The decodeInstr function takes a single instruction as parameter, and modifies the interpreter state, potentially throwing errors. In order to keep the notation more readable to non haskellers, we will use the following type:

decodeInstr
  :: (MonadError String m, MonadState WState m)
  => Instruction Natural -> m ()

The part before the => arrow is a list of constraints (read traits for Rustaceans, or interface if you are familiar with languages such as Java).  It means basically that we are writing our interpreter in a monad m that:

  • can throw String errors ;
  • can manipulate a state of type WState.

For example, here is the part that interprets the I32Load8U instruction (load a byte from memory and push it on the stack as a 32 bits integer):

case instruction of
  -- case for the I32Load8U instruction
  -- ma represents memory offset, and memory alignment parameters
  I32Load8U ma -> do
    addr <- pop32  -- pop a 32 bit integer from the stack, representing the address
    byte <- loadByte addr ma  -- load the byte the address is pointing to
    pushV (VI32 (u8tou32 byte)) -- push the value on the stack after widening it
  ...

It starts by popping the address from the stack, a 32 bits value, and then loads the byte from memory. The byte is converted to a 32 bits unsigned integer and pushed on the stack.

Another example is the If instruction:

  ...
  -- here, tb is the "true branch" and fb the "false branch"
  If (Inline Nothing) tb fb -> do
    res <- popV  -- pop a value from the stack
    -- push the next instructions to be executed as a continuation
    -- on the stack:
    current_instructions <- use (wframe . finstrs)
    push (Cont current_instructions)
    -- set the current instructions to be executed:
    wframe . finstrs .= if toBool res -- convert the value to a boolean
                          then tb -- run the "true branch"
                          else fb -- run the "false branch"
  ...

The If instruction holds the instruction blocks for the "true" case, and the "false" case. It pops the first value from the stack, and checks if it is true (different from zero). It saves the current list of instructions on the stack, and replaces it with either the "true" or "false" code block.

Parsing the WASM module

Fortunately, there already is a good library for this task : the wasm package. This library is fairly capable, as it has a parser for the binary and test formats, a validator and an interpreter. However, we will only use the binary parser.

The challenge

For this series of articles, our goal will be to solve the ForumCrack challenge automatically. Getting the WASM module is left as an exercise to the reader for now :)

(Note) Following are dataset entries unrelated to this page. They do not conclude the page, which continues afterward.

(** * AI-Observability-Agent: incident lifecycle and action dispatch

  A shallow embedding of the webhook -> signal -> incident -> analysis ->
  action workflow of the agent ([main.py], [services/signal_detector.py],
  [services/ai_analyzer.py], [services/action_executor.py],
  [services/incident_manager.py], [models/incident.py]).

  Conventions of the embedding
  - Python [float] scores are rationals ([Q]); rounding is not modelled.
  - JSON-like payloads ([Dict[str, Any]]) are [Py.val] trees; a dict is an
    association list read by its first matching key.
  - Code that can raise returns [result]; [try/except] is a match on it.
  - Everything the process cannot decide by itself (HTTP responses, the
    random engines, the clock, fresh UUIDs) is an explicit argument. *)

From Stdlib Require Import ZArith QArith Qminmax Qround String Ascii List Bool Lia.
From stdpp Require Import base option list gmap strings pretty.

Set Warnings "-register-all".
Local Open Scope string_scope.

(* ===================================================================== *)
(** ** Python values, exceptions and string helpers                       *)
(* ===================================================================== *)

Module Py.

Inductive exc :=
| TypeError | KeyError | ValueError | AttributeError
| Exception (msg : string).

Inductive result (A : Type) :=
| Ok (a : A)
| Raise (e : exc).
Arguments Ok {A} a.
Arguments Raise {A} e.

Definition bind {A B} (r : result A) (k : A -> result B) : result B :=
  match r with
  | Ok a => k a
  | Raise e => Raise e
  end.

Definition is_ok {A} (r : result A) : bool :=
  match r with Ok _ => true | Raise _ => false end.

Inductive val :=
| VNone
| VBool (b : bool)
| VInt (z : Z)
| VFloat (q : Q)
| VStr (s : string)
| VList (l : list val)
| VDict (d : list (string * val)).

Definition dict := list (string * val).

(** [d.get(k)] / [d[k]] on a dict: the first binding of [k]. *)
Fixpoint lookup (k : string) (d : dict) : option val :=
  match d with
  | [] => None
  | (k', v) :: d' => if String.eqb k k' then Some v else lookup k d'
  end.

Definition has_key (k : string) (d : dict) : bool :=
  match lookup k d with Some _ => true | None => false end.

(** [d[k]]: [KeyError] when the key is missing. *)
Definition getitem (k : string) (d : dict) : result val :=
  match lookup k d with
  | Some v => Ok v
  | None => Raise KeyError
  end.

(** [d.get(k)] read as a string, [None] for a missing key or another type. *)
Definition get_str (k : string) (d : dict) : option string :=
  match lookup k d with
  | Some (VStr s) => Some s
  | _ => None
  end.

(** Truth value of a Python object ([if x:]). *)
Definition truthy (v : val) : bool :=
  match v with
  | VNone => false
  | VBool b => b
  | VInt z => negb (Z.eqb z 0)
  | VFloat q => negb (Qeq_bool q 0)
  | VStr s => negb (String.eqb s "")
  | VList l => match l with [] => false | _ => true end
  | VDict d => match d with [] => false | _ => true end
  end.

(** [prefix p s]: [s.startswith(p)]. *)
Fixpoint prefix (p s : string) : bool :=
  match p, s with
  | EmptyString, _ => true
  | String a p', String b s' => Ascii.eqb a b && prefix p' s'
  | String _ _, EmptyString => false
  end.

(** [contains p s]: [p in s] on strings. *)
Fixpoint contains (p s : string) : bool :=
  prefix p s ||
  match s with
  | EmptyString => false
  | String _ s' => contains p s'
  end.

(** [s.endswith("Z")] and [s[:-1]]. *)
Fixpoint endswith_Z (s : string) : bool :=
  match s with
  | EmptyString => false
  | String a EmptyString => Ascii.eqb a "Z"%char
  | String _ s' => endswith_Z s'
  end.

Fixpoint drop_last (s : string) : string :=
  match s with
  | EmptyString => EmptyString
  | String _ EmptyString => EmptyString
  | String a s' => String a (drop_last s')
  end.

(** ASCII part of [str.lower()]. *)
Definition lower_ascii (a : ascii) : ascii :=
  let n := nat_of_ascii a in
  if (65 <=? n)%nat && (n <=? 90)%nat then ascii_of_nat (n + 32) else a.

Fixpoint lower (s : string) : string :=
  match s with
  | EmptyString => EmptyString
  | String a s' => String (lower_ascii a) (lower s')
  end.

(** [s.upper()], ASCII part. *)
Definition upper_ascii (a : ascii) : ascii :=
  let n := nat_of_ascii a in
  if (97 <=? n)%nat && (n <=? 122)%nat then ascii_of_nat (n - 32) else a.

Fixpoint upper (s : string) : string :=
  match s with
  | EmptyString => EmptyString
  | String a s' => String (upper_ascii a) (upper s')
  end.

(** [s[:n]]. *)
Fixpoint take (n : nat) (s : string) : string :=
  match n, s with
  | O, _ => EmptyString
  | S n', String a s' => String a (take n' s')
  | S _, EmptyString => EmptyString
  end.

(** [field in data] for an arbitrary JSON value: key membership on a dict,
    substring on a string, element membership on a list, [TypeError] on a
    value that is not a container. *)
Definition contains_key (field : string) (data : val) : result bool :=
  match data with
  | VDict d => Ok (has_key field d)
  | VStr s => Ok (contains field s)
  | VList l =>
      Ok (existsb (fun v => match v with
                            | VStr s => String.eqb s field
                            | _ => false
                            end) l)
  | VNone | VBool _ | VInt _ | VFloat _ => Raise TypeError
  end.

(** [data[field]] with a string subscript: only a dict accepts it. *)
Definition subscript (field : string) (data : val) : result val :=
  match data with
  | VDict d => getitem field d
  | _ => Raise TypeError
  end.

(** [repr(v)] and [str(v)] of a JSON value. A nested string is quoted
    without escapes, and a float prints as the fraction that stands for it
    (floats are rationals here). *)
Fixpoint repr (v : val) : string :=
  match v with
  | VNone => "None"
  | VBool true => "True"
  | VBool false => "False"
  | VInt z => pretty z
  | VFloat q => pretty (Qnum q) ++ "/" ++ pretty (Zpos (Qden q))
  | VStr s => "'" ++ s ++ "'"
  | VList l =>
      "[" ++
      (fix items (l : list val) : string :=
         match l with
         | [] => ""
         | x :: l' =>
             match l' with
             | [] => repr x
             | _ => repr x ++ ", " ++ items l'
             end
         end) l ++ "]"
  | VDict d =>
      "{" ++
      (fix items (d : list (string * val)) : string :=
         match d with
         | [] => ""
         | (k, x) :: d' =>
             match d' with
             | [] => "'" ++ k ++ "': " ++ repr x
             | _ => "'" ++ k ++ "': " ++ repr x ++ ", " ++ items d'
             end
         end) d ++ "}"
  end.

Definition str (v : val) : string :=
  match v with
  | VStr s => s
  | _ => repr v
  end.

(** [s.title()]: every run of letters starts upper case and goes on lower
    case. *)
Definition is_alpha (a : ascii) : bool :=
  let n := nat_of_ascii a in
  ((65 <=? n)%nat && (n <=? 90)%nat) || ((97 <=? n)%nat && (n <=? 122)%nat).

Fixpoint title_acc (in_word : bool) (s : string) : string :=
  match s with
  | EmptyString => EmptyString
  | String a s' =>
      String (if in_word then lower_ascii a else upper_ascii a)
             (title_acc (is_alpha a) s')
  end.

Definition title (s : string) : string := title_acc false s.

(** [s.replace("_", " ")]. *)
Fixpoint replace_underscore (s : string) : string :=
  match s with
  | EmptyString => EmptyString
  | String a s' =>
      String (if Ascii.eqb a "_"%char then " "%char else a)
             (replace_underscore s')
  end.

(** [str(e)] of a caught exception; the interpreter's own message texts
    are abbreviated to the class name. *)
Definition exc_str (e : exc) : string :=
  match e with
  | TypeError => "TypeError"
  | KeyError => "KeyError"
  | ValueError => "ValueError"
  | AttributeError => "AttributeError"
  | Exception msg => msg
  end.

(** [f"{q:.0%}"]: the percentage rounded to an integer (half to even). *)
Definition percent0 (q : Q) : string :=
  let scaled := (q * 100)%Q in
  let n := Qfloor scaled in
  let rest := (scaled - inject_Z n)%Q in
  let up :=
    match Qcompare rest (1 # 2) with
    | Gt => true
    | Eq => Z.odd n
    | Lt => false
    end in
  pretty (if up then (n + 1)%Z else n) ++ "%".

(** [d.get(k)]: [None] for a missing key. *)
Definition get (k : string) (d : dict) : val :=
  match lookup k d with
  | Some v => v
  | None => VNone
  end.

(** [a or b]: the first operand when it is truthy, else the second. *)
Definition or_else (a b : val) : val := if truthy a then a else b.

(** [list(dict.fromkeys(xs))]: duplicates removed, first-seen order kept. *)
Fixpoint fromkeys_acc (seen xs : list string) : list string :=
  match xs with
  | [] => []
  | x :: xs' =>
      if existsb (String.eqb x) seen then fromkeys_acc seen xs'
      else x :: fromkeys_acc (x :: seen) xs'
  end.

Definition fromkeys (xs : list string) : list string := fromkeys_acc [] xs.

End Py.

#[global] Instance result_ret : MRet Py.result := @Py.Ok.
#[global] Instance result_bind : MBind Py.result := fun A B k r => Py.bind r k.

(* ===================================================================== *)
(** ** [datetime] and [datetime.fromisoformat]                            *)
(* ===================================================================== *)

Module Datetime.

(** A [datetime] value; [tzinfo] is the UTC offset in seconds of an aware
    value and [None] for a naive one. *)
Record t := mk {
  year : Z; month : Z; day : Z;
  hour : Z; minute : Z; second : Z; microsecond : Z;
  tzinfo : option Z
}.

Definition digit (a : ascii) : option Z :=
  let n := nat_of_ascii a in
  if (48 <=? n)%nat && (n <=? 57)%nat then Some (Z.of_nat (n - 48)) else None.

(** [int(s)] for a string of decimal digits ([None] stands for ValueError). *)
Fixpoint digits_acc (s : string) (acc : Z) : option Z :=
  match s with
  | EmptyString => Some acc
  | String a s' =>
      match digit a with
      | Some d => digits_acc s' (10 * acc + d)
      | None => None
      end
  end.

This module exposes the following function, as obtained with wasm-decompile:

Both sub-functions return either 0 or 1, so this function can return 0, 1, 2, or 3, theoretically. Looking at the JavaScript code that calls this module, it is possible to notice that 0 is a failure, 1 is a success, and 2 is a great success.

If you clone the repository and reset it to the part2 tag, you can test the code:

$ cd toy-wasm-symbexp
$ git checkout part2
$ stack run /path/to/keygenme.wasm username password
Right [VI32 0]
# solution revealed in the next episode :)
$ stack run /path/to/keygenme.wasm username *****
Right [VI32 1]
# solution revealed in the last episode!
$ stack run /path/to/keygenme.wasm username *****
Right [VI32 2]

Without the solutions, you will have to take my word that the interpreter works. In the meantime, you can check the test suite :)

Conclusion

You can check this simple interpreter here. You might notice that only a tiny subset of the instruction set is implemented, and that the way branching instructions are implemented is very hacky. But, and that is what is important here, it works for the challenge I targeted. Please do not hesitate to send feedback, especially if you have questions regarding the implementation.